Classification of Developmental Toxicants in a Human iPSC Transcriptomics-Based Test

Chemical Research in Toxicology
Cherianidou Anna, Seidel Florian, Kappenberg Franziska, Dreser Nadine, Blum Jonathan, Blüthgen Nils, Edlund Karolina, Henry Margit, Leist Marcel, Madjar Katrin, Marchan Rosemarie, Meisig Johannes, Rahnenführer Jörg, Rotshteyn Tamara, Sachinidis Agapios, Waldmann Tanja, Hengstler Jan G.

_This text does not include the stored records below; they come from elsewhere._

(** * ResQLink: the request store (database.py) and its HTTP facade (app.py)

    A shallow embedding of the two Python modules of the repository and
    the properties of the request store that the specification states.

    - [Py]    : the Python values a JSON body can hold, truthiness, [int()],
                exceptions and the result of a call that may raise.
    - [Store] : [database.py], class [Database] over sqlite3.
    - [App]   : [app.py], the Flask handlers over the SQLAlchemy model
                [HelpRequest].

    Conventions of the model.
    - A call that may raise returns a [result]; a method of [Database]
      is a function from the database to a result and the database after
      the call (each method opens a connection, runs one statement,
      commits and closes).
    - JSON numbers are integers: floating point values are outside the
      model.  Strings are byte strings.
    - A timestamp cell holds an ISO-8601 text; it is represented by the
      instant it denotes, in microseconds since the Unix epoch.  Texts of
      one writer order as their instants do, so [ORDER BY timestamp] is
      the order of the instants.
    - Request ids are SQLite INTEGERs, taken as [Z]. *)

From stdpp Require Import gmap strings list sorting pretty.
From Stdlib Require Import ZArith Ascii.

#[local] Set Warnings "-register-all".
#[local] Open Scope Z_scope.

(** ** Python values *)

Module Py.

Inductive pyval :=
  | PNone
  | PBool (b : bool)
  | PInt (n : Z)
  | PStr (s : string)
  | PList (l : list pyval)
  | PDict (d : gmap string pyval).

(** [bool(v)]: None, False, 0, the empty string, list and dict are false. *)
Definition truthy (v : pyval) : bool :=
  match v with
  | PNone => false
  | PBool b => b
  | PInt n => negb (n =? 0)
  | PStr s => negb (bool_decide (s = ""))
  | PList l => match l with [] => false | _ :: _ => true end
  | PDict d => negb (bool_decide (d = ∅))
  end.

(** [d.get(k)]: the value, or None when the key is absent. *)
Definition dict_get (d : gmap string pyval) (k : string) : pyval :=
  default PNone (d !! k).

(** [d.get(k, dflt)]. *)
Definition dict_get_default (d : gmap string pyval) (k : string) (dflt : pyval) : pyval :=
  default dflt (d !! k).

(** The values the specification calls empty. *)
Definition py_empty (v : pyval) : Prop :=
  v = PNone ∨ v = PStr "" ∨ v = PList [] ∨ v = PDict ∅.
Lemma ocr_failure_ends_run_witness :
  fst (process_transcript (Stub.runtime Stub.ocr_fails) (Stub.heap Stub.ocr_fails))
    = inr "Error processing transcript: OCR processing failed: timed out" /\
  map call_kind (calls (snd (process_transcript (Stub.runtime Stub.ocr_fails)
                               (Stub.heap Stub.ocr_fails))))
    = [KOpen; KFilesUpload; KFilesGetSignedUrl; KOcrProcess].
Proof.
  rewrite (ocr_failure_ends_run (Stub.runtime Stub.ocr_fails)
             (Stub.heap Stub.ocr_fails) Stub.talk_file 1 Stub.file_1 2 Stub.url_1 3
             Stub.timeout_error 4 eq_refl eq_refl eq_refl eq_refl).
  split; reflexivity.
Defined.

Lemma generation_failure_is_wrapped_twice_witness :
  fst (process_transcript (Stub.runtime Stub.create_fails) (Stub.heap Stub.create_fails))
    = inr "Error processing transcript: Analysis failed: timed out" /\
  generation_calls (calls (snd (process_transcript (Stub.runtime Stub.create_fails)
                                  (Stub.heap Stub.create_fails)))) = 1.
Proof.
  rewrite (generation_failure_is_wrapped_twice (Stub.runtime Stub.create_fails)
             (Stub.heap Stub.create_fails) Stub.talk_file 1 Stub.file_1 2 Stub.url_1 3
             Stub.abc_pages 4 Stub.timeout_error 5
             eq_refl eq_refl eq_refl eq_refl eq_refl).
  split; reflexivity.
Defined.

Lemma analysis_failure_is_collapsed_witness :
  _analyze_transcript Stub.transcript_abc (Stub.after_extraction Stub.create_fails)
    = (inl (Exception "Analysis failed: timed out"), Stub.after_analysis Stub.create_fails) /\
  exists e0 w,
    generation_answers (Stub.after_extraction Stub.create_fails) Stub.transcript_abc
      (inl e0) w /\
    Exception "Analysis failed: timed out" = Exception ("Analysis failed: " ++ str e0) /\
    Stub.after_analysis Stub.create_fails
    = after (Stub.after_extraction Stub.create_fails) w
        [generation_call (Stub.after_extraction Stub.create_fails) Stub.transcript_abc].
Proof.
  split; [reflexivity|].
  apply (proj1 (analysis_failure_is_collapsed Stub.transcript_abc
                  (Stub.after_extraction Stub.create_fails)
                  (Exception "Analysis failed: timed out")
                  (Stub.after_analysis Stub.create_fails))).
  reflexivity.
Defined.
Lemma request_deleteEffects (w : World) (activeGM : User) (token : Token.t)
    (preMoveRanges : gmap string ActorSet) (effect : Effect.t) (pre : ActorSet)
    (a : Actor.t) (derived : Effect.t) :
  truthy (System.distance (Effect.system effect)) = true →
  preMoveRanges !! Effect.uuid effect = Some pre →
  Some a ∈ pre →
  Some a ∉ Token.actor <$>
             w_nearby w token (System.distance (Effect.system effect))
               (System.disposition (Effect.system effect))
               (System.collisionTypes (Effect.system effect)) →
  findByOrigin (Effect.uuid effect) (w_effects w a) = Some derived →
  wp (answeredBy w) (postMoveStep activeGM token preMoveRanges effect)
    (λ t o, is_Some o →
            requested activeGM
              (λ q, ∃ uuids, q = deleteEffects uuids
                             ∧ Some (Effect.uuid derived) ∈ uuids) t).
Proof.
  intros Hradius Hpre Hin Hout Hheld. unfold postMoveStep.
  rewrite Hradius, Hpre. cbn [negb].
  eapply (wp_after _ _ (requested activeGM _)); [apply requested_app_r| |].
  { apply (triple_any _ _ _ _ (quiet_nearbyActors _ w token effect (λ c r H, H))). }
  intros post ->. cbn [deref bind].
  eapply (wp_after _ (λ del, Some (Effect.uuid derived) ∈ del)
            (requested activeGM _)); [apply requested_app_r| |].
  { unfold toDelete.
    eapply triple_weaken;
      [|apply (triple_mapM (answeredBy w) (λ _, True)
                 (λ x u, ∀ a', x = Some a' →
                    u = Effect.uuid <$> findByOrigin (Effect.uuid effect) (w_effects w a')))].
    - intros del Hdel.
      assert (Some a ∈ Set_difference pre
                (Set_new (Token.actor <$>
                   w_nearby w token (System.distance (Effect.system effect))
                     (System.disposition (Effect.system effect))
                     (System.collisionTypes (Effect.system effect))))) as Hdiff.
      { apply elem_of_Set_difference. split; [done|]. by rewrite elem_of_Set_new. }
      apply list_elem_of_lookup in Hdiff as [i Hi].
      destruct (Forall2_lookup_l _ _ _ _ _ Hdel Hi) as (u & Hu & Hx).
      rewrite (Hx a eq_refl), Hheld in Hu. by apply list_elem_of_lookup_2 in Hu.
    - intros x _. destruct x as [a'|]; [|apply triple_throw]. cbn [deref bind].
      eapply triple_bind; [by apply (triple_call _ _ _ (answeredBy w _))|].
      intros es ->. apply triple_ret. by intros ? [= <-]. }
  intros del Hdel. cbn [call bind wp]. intros r _.
  eapply wp_mono; [|apply wp_true]. intros t o _ _.
  exists (deleteEffects del). split; [by exists del|by left].
Qed.

(** The request that names the effect of an actor that left the range of an
    aura, in a scene that changes while the animation is awaited. *)
Lemma leaving_request (worlds : nat → World) (n : nat)
    (seenWarning : bool) (token : Token.t) (updates : Updates) (options : Options)
    (userId : string) (gm : User) (actor : Actor.t) (effect : Effect.t)
    (t : Token.t) (a : Actor.t) (derived : Effect.t) :
  is_Some (result (timelineEnv worlds)
             (updateToken seenWarning token updates options userId) n) →
  w_user (worlds n) = userId →
  w_activeGM (worlds n) = Some gm →
  Token.actor token = Some actor →
  truthy (x updates) || truthy (y updates) || truthy (elevation updates) = true →
  NoDup (Effect.uuid <$> List.filter isAura (w_appliedEffects (worlds n) actor)) →
  effect ∈ w_appliedEffects (worlds n) actor →
  isAura effect = true →
  truthy (System.distance (Effect.system effect)) = true →
  t ∈ w_nearby (worlds n) token (System.distance (Effect.system effect))
        (System.disposition (Effect.system effect))
        (System.collisionTypes (Effect.system effect)) →
  Token.actor t = Some a →
  (∀ t', t' ∈ w_nearby (worlds (Datatypes.S n)) token
                 (System.distance (Effect.system effect))
                 (System.disposition (Effect.system effect))
                 (System.collisionTypes (Effect.system effect)) →
         Token.actor t' ≠ Some a) →
  findByOrigin (Effect.uuid effect) (w_effects (worlds (Datatypes.S n)) a)
    = Some derived →
  ∃ uuids,
    Some (Effect.uuid derived) ∈ uuids
    ∧ query gm (deleteEffects uuids)
      ∈ trace (timelineEnv worlds)
          (updateToken seenWarning token updates options userId) n.
Proof.
  intros Hresult Huser Hgm Hactor Hmove Huniq Heffect Haura Hradius Hin Ha Hout Hheld.
  assert (effect ∈ List.filter isAura (w_appliedEffects (worlds n) actor)) as Hsource.
  { rewrite list_elem_of_In, filter_In, <- list_elem_of_In. by split. }
  cut (requested gm
         (λ q, ∃ uuids, q = deleteEffects uuids ∧ Some (Effect.uuid derived) ∈ uuids)
         (trace (timelineEnv worlds)
            (updateToken seenWarning token updates options userId) n)).
  { intros (q & (uuids & -> & Hu) & Hq). eauto. }
  apply (timeline_updateToken worlds n seenWarning token updates options userId gm
           actor (requested gm _)); try done; [apply requested_app_r|].
  apply (timeline_reconcile worlds n gm token actor _ (requested gm _) Hactor
           (timeline_preMoveRanges (worlds n) token _ Huniq));
    [apply requested_app_r|apply requested_app_l|].
  intros preMoveRanges Hranges.
  apply (wp_forM_elem _ (requested gm _) _ _ effect);
    [apply requested_app_r|apply requested_app_l|done|].
  eapply (request_deleteEffects (worlds (Datatypes.S n))); [done|by apply Hranges| | |done].
  - apply elem_of_Set_new, list_elem_of_fmap. by exists t.
  - intros (t' & Ht' & Hin')%list_elem_of_fmap. by destruct (Hout t' Hin').
Qed.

DOI: 10.1021/acs.chemrestox.1c00392
PMID: 35416653
Keyword: Antineoplastic agents · Genetics · Inhibitors · ProbesToxicity


Despite the progress made in developmental toxicology, there is a great need for in vitro tests that identify developmental toxicants in relation to human oral doses and blood concentrations. In the present study, we established the hiPSC-based UKK2 in vitro test and analyzed genome-wide expression profiles of 23 known teratogens and 16 non-teratogens. Compounds were analyzed at the maximal plasma concentration (Cmax) and at 20-fold Cmax for a 24 h incubation period in three independent experiments. Based on the 1000 probe sets with the highest variance and including information on cytotoxicity, penalized logistic regression with leave-one-out cross-validation was used to classify the compounds as test-positive or test-negative, reaching an area under the curve (AUC), accuracy, sensitivity, and specificity of 0.96, 0.92, 0.96, and 0.88, respectively. Omitting the cytotoxicity information reduced the test performance to an AUC of 0.94, an accuracy of 0.79, and a sensitivity of 0.74. A second method, which used the number of significantly deregulated probe sets to classify the compounds, resulted in a specificity of 1; however, the AUC (0.90), accuracy (0.90), and sensitivity (0.83) were inferior compared to those of the logistic regression-based procedure. Finally, no increased performance was achieved when the high test concentrations (20-fold Cmax) were used, in comparison to testing within the realistic clinical range (1-fold Cmax). In conclusion, although further optimization is required, for example, by including additional readouts and cell systems that model different developmental processes, the UKK2-test in its present form can support the early discovery-phase detection of human developmental toxicants.